RECORDS SUPPLIED: Begin

(* ===== verification/FieldCodec.v ===== *)
(** Headers as lists of fixed-width fields.

    A PDU header is written and parsed field by field; its layout is a list of
    (value, width) pairs, whose bits are [fields_bits].  The lemmas below walk a
    writer or a parser along such a layout, one field, one optional element or
    one nested element at a time; the PDU files only state the layouts. *)
From S2P Require Import Prelude Bits Core BitBuffer BitBufferSpec BitCodec BitBufferThms.

Abbreviation fields := (list (Z * nat)).

(** A presence flag, followed by the element when there is one. *)
Definition opt_fields {A} (o : option A) (f : A → fields) : fields :=
  match o with Some a => (1%Z, 1) :: f a | None => [(0%Z, 1)] end.

Definition fields_len (fs : fields) : nat := sum_list (snd <$> fs).

Lemma fields_bits_cons v n fs : fields_bits ((v, n) :: fs) = bits_of_Z n v ++ fields_bits fs.
Proof. done. Qed.

Lemma fields_bits_app fs1 fs2 : fields_bits (fs1 ++ fs2) = fields_bits fs1 ++ fields_bits fs2.
Proof. unfold fields_bits. by rewrite bind_app. Qed.

Lemma length_fields_bits fs : length (fields_bits fs) = fields_len fs.
Proof.
  induction fs as [|[v n] fs IH]; [done|].
  rewrite fields_bits_cons, length_app, length_bits_of_Z, IH. done.
Qed.

Lemma fields_len_app fs1 fs2 : fields_len (fs1 ++ fs2) = fields_len fs1 + fields_len fs2.
Proof. rewrite <-!length_fields_bits, fields_bits_app. apply length_app. Qed.

Lemma fields_len_opt {A} (o : option A) f :
  fields_len (opt_fields o f) = 1 + match o with Some a => fields_len (f a) | None => 0 end.
Proof. by destruct o. Qed.

Lemma is_u_mono w w' v : is_u w v → (0 ≤ w ≤ w')%Z → is_u w' v.
Proof.
  intros [H1 H2] Hw. split; [done|]. eapply Z.lt_le_trans; [done|]. apply Z.pow_le_mono_r; lia.
Qed.

(** [x as uW] keeps a value that fits. *)
Lemma wrap_fits n w v : is_u n v → (0 ≤ n ≤ w)%Z → wrap w v = v.
Proof. intros. by eapply wrap_small, is_u_mono. Qed.

Lemma b2z_nonzero b : negb (Z.b2z b =? 0)%Z = b.
Proof. by destruct b. Qed.

(** * Writing along a layout *)

Section writing.
Implicit Types w : B unit.

Lemma writes_field v n (k : unit → B unit) fs : n ≤ 64 → is_u (Z.of_nat n) v →
  writes (k tt) (fields_bits fs) → writes (write_bits v n ≫= k) (fields_bits ((v, n) :: fs)).
Proof.
  intros Hn Hv Hk. rewrite fields_bits_cons. intros bb Hwf Hcan.
  assert (writes (write_bits v n ≫= λ _, k tt) (bits_of_Z n v ++ fields_bits fs)) as H.
  { apply writes_bind; [by apply writes_bits|done]. }
  destruct (H bb Hwf Hcan) as (bb' & Heq & ?). exists bb'. split; [|done].
  rewrite <-Heq. unfold mbind, M_bind. destruct (write_bits v n bb) as [[] ?| |]; done.
Qed.

Lemma writes_last_field v n : n ≤ 64 → is_u (Z.of_nat n) v →
  writes (write_bits v n) (fields_bits [(v, n)]).
Proof. intros. rewrite fields_bits_cons, app_nil_r. by apply writes_bits. Qed.

Lemma writes_elem w (k : unit → B unit) fs1 fs2 : writes w (fields_bits fs1) →
  writes (k tt) (fields_bits fs2) → writes (w ≫= k) (fields_bits (fs1 ++ fs2)).
Proof.
  intros H1 H2. rewrite fields_bits_app. intros bb Hwf Hcan.
  destruct (writes_bind w (λ _, k tt) _ _ H1 H2 bb Hwf Hcan) as (bb' & Heq & ?).
  exists bb'. split; [|done]. rewrite <-Heq. unfold mbind, M_bind. destruct (w bb) as [[] ?| |]; done.
Qed.

Lemma writes_check b w fs : b = true → writes w (fields_bits fs) →
  writes (assert_ b ≫= λ _, w) (fields_bits fs).
Proof. apply writes_assert. Qed.

Lemma writes_nil : writes (mret tt) (fields_bits []).
Proof. apply writes_ret. Qed.

(** [if let Some(v) = o { write_bits(1, 1); w(v) } else { write_bits(0, 1) }] *)
Definition write_opt {A} (o : option A) (w : A → B unit) : B unit :=
  match o with Some v => write_bits 1 1;; w v | None => write_bits 0 1 end.

Lemma writes_opt {A} (o : option A) (w : A → B unit) f : (∀ a, o = Some a → writes (w a) (fields_bits (f a))) →
  writes (write_opt o w) (fields_bits (opt_fields o f)).
Proof.
  intros H. destruct o as [a|]; cbn [write_opt opt_fields].
  - apply writes_field; [lia|done|]. by apply H.
  - apply writes_last_field; [lia|done].
Qed.
End writing.

(** * Building a PDU in a growing buffer *)

(** The buffer holds [bs] and is read from the start. *)
Definition pdu_holds (pdu : BitBuffer) (bs : list bool) : Prop := wf pdu ∧ abs pdu = mkAbuf bs 0 0 true.

Lemma pdu_holds_facts pdu bs : pdu_holds pdu bs → remaining pdu = bs ∧ window pdu = bs ∧
  get_len_remaining pdu = length bs ∧ bb_pos pdu = 0 ∧ bb_start pdu = 0.
Proof.
  intros [Hwf Habs]. assert (remaining pdu = bs) as Hr by (unfold remaining; by rewrite Habs).
  split_and!; [done|unfold window; by rewrite Habs| | |].
  - by rewrite <-length_remaining, Hr.
  - exact (f_equal a_pos Habs).
  - exact (f_equal a_start Habs).
Qed.

Lemma build_ok n w bs : writes w bs → (Z.of_nat (length bs) ≤ usize_max)%Z →
  ∃ pdu, build (new_autoexpand n) (w;; seek 0) = Some pdu ∧ pdu_holds pdu bs.
Proof.
  intros Hw Hlen. destruct (Hw (new_autoexpand n)) as (bb & Heq & Hwf & Habs).
  { apply wf_new_autoexpand. } { split; [by right|done]. }
  rewrite abs_new_autoexpand in Habs. unfold a_write in Habs. cbn [a_bits a_start a_pos a_auto] in Habs.
  assert (bb_start bb = 0) as Hs by exact (f_equal a_start Habs).
  exists (set_pos 0 bb). unfold build. erewrite bind_ok by exact Heq. split.
  - pose proof (seek_pos bb 0 Hwf) as Hseek. rewrite Hs in Hseek. change (0 - 0) with 0 in Hseek. rewrite Hseek; [done|lia].
  - split; [apply wf_set_pos; [done|lia]|].
    change (abs (set_pos 0 bb)) with (a_seek 0 (abs bb)). rewrite Habs. unfold a_seek, splice. cbn.
    by rewrite drop_nil, app_nil_r.
Qed.

(** Writing the rest of another buffer. *)
Lemma writes_copy src : wf src →
  writes (_ ← copy_bits src (get_len_remaining src); mret tt) (remaining src).
Proof.
  intros Hsrc bb Hwf Hcan. rewrite length_remaining in Hcan by done.
  destruct (copy_bits_spec src bb (get_len_remaining src)) as (bb' & Heq & Hwf' & Habs); [done..|].
  exists bb'. erewrite bind_ok by exact Heq. split_and!; [done..|].
  by rewrite Habs, take_ge by (rewrite length_remaining by done; lia).
Qed.

(** * Parsing along a layout *)

Section parsing.
Context {A C : Type}.

Lemma reads_field_then v n s (k : Z → B C) fs c : n ≤ 64 → is_u (Z.of_nat n) v →
  reads (k v) (fields_bits fs) c → reads (read_field n s ≫= k) (fields_bits ((v, n) :: fs)) c.
Proof. intros. rewrite fields_bits_cons. eapply reads_bind; [by apply reads_field|done]. Qed.

Lemma reads_elem (p : B A) (k : A → B C) fs1 fs2 a c : reads p (fields_bits fs1) a →
  reads (k a) (fields_bits fs2) c → reads (p ≫= k) (fields_bits (fs1 ++ fs2)) c.
Proof. intros. rewrite fields_bits_app. by eapply reads_bind. Qed.

Lemma reads_last (p : B A) (k : A → B C) fs a c : reads p (fields_bits fs) a →
  reads (k a) (fields_bits []) c → reads (p ≫= k) (fields_bits fs) c.
Proof. intros. rewrite <-(app_nil_r fs). by eapply reads_elem. Qed.

Lemma reads_check b (p : B C) fs c : b = true → reads p (fields_bits fs) c →
  reads (assert_ b ≫= λ _, p) (fields_bits fs) c.
Proof. intros ->. intros Hp bb Hwf Hpre. erewrite bind_ok by done. by apply Hp. Qed.

Lemma reads_done (c : C) : reads (mret c) (fields_bits []) c.
Proof. apply reads_ret. Qed.

End parsing.

(** [let x = if flag == 1 { Some(p()?) } else { None }] *)
Definition read_opt {A} (s : string) (p : B A) : B (option A) :=
  flag ← read_field 1 s;
  if (flag =? 1)%Z then a ← p; mret (Some a) else mret None.

Lemma reads_opt {A} s (p : B A) o f : (∀ a, o = Some a → reads p (fields_bits (f a)) a) →
  reads (read_opt s p) (fields_bits (opt_fields o f)) o.
Proof.
  intros H. unfold read_opt. destruct o as [a|]; cbn [opt_fields].
  - apply reads_field_then; [lia|done|]. eapply reads_last; [by apply H|apply reads_done].
  - apply reads_field_then; [lia|done|]. apply reads_done.
Qed.

(** * Steps that touch no bits *)

(** [m] returns [a] and leaves the buffer alone. *)
Definition pure_step {A} (m : B A) (a : A) : Prop := ∀ bb, m bb = Ok a bb.

Lemma writes_pure {A} (m : B A) a (k : A → B unit) bs : pure_step m a → writes (k a) bs →
  writes (m ≫= k) bs.
Proof. intros Hm Hk bb Hwf Hcan. erewrite bind_ok by apply Hm. by apply Hk. Qed.

Lemma reads_pure {A C} (m : B A) a (k : A → B C) bs c : pure_step m a → reads (k a) bs c →
  reads (m ≫= k) bs c.
Proof. intros Hm Hk bb Hwf Hpre. erewrite bind_ok by apply Hm. by apply Hk. Qed.

(** Side conditions of the walks: widths, ranges and boolean flags. *)
Ltac field_side :=
  first [done | lia | assumption | apply b2z_is_u
        | unfold is_u in *; lia | by destruct_and?; unfold is_u in *; lia].

(** One step of a writer along a layout. *)
Ltac wstep := first
  [ apply writes_last_field; [field_side..]
  | apply writes_field; [field_side..|]
  | apply writes_check; [field_side|]
  | apply writes_nil ].

Ltac rstep := first
  [ apply reads_check; [field_side|]
  | apply reads_field_then; [field_side..|]
  | apply reads_done ].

RECORDS SUPPLIED: End

Read the entries above, then pull out the lines that include "mret".

- [TASK RESPONSE]
Lemma writes_nil : writes (mret tt) (fields_bits []).
  writes (_ ← copy_bits src (get_len_remaining src); mret tt) (remaining src).
Lemma reads_done (c : C) : reads (mret c) (fields_bits []) c.
  if (flag =? 1)%Z then a ← p; mret (Some a) else mret None.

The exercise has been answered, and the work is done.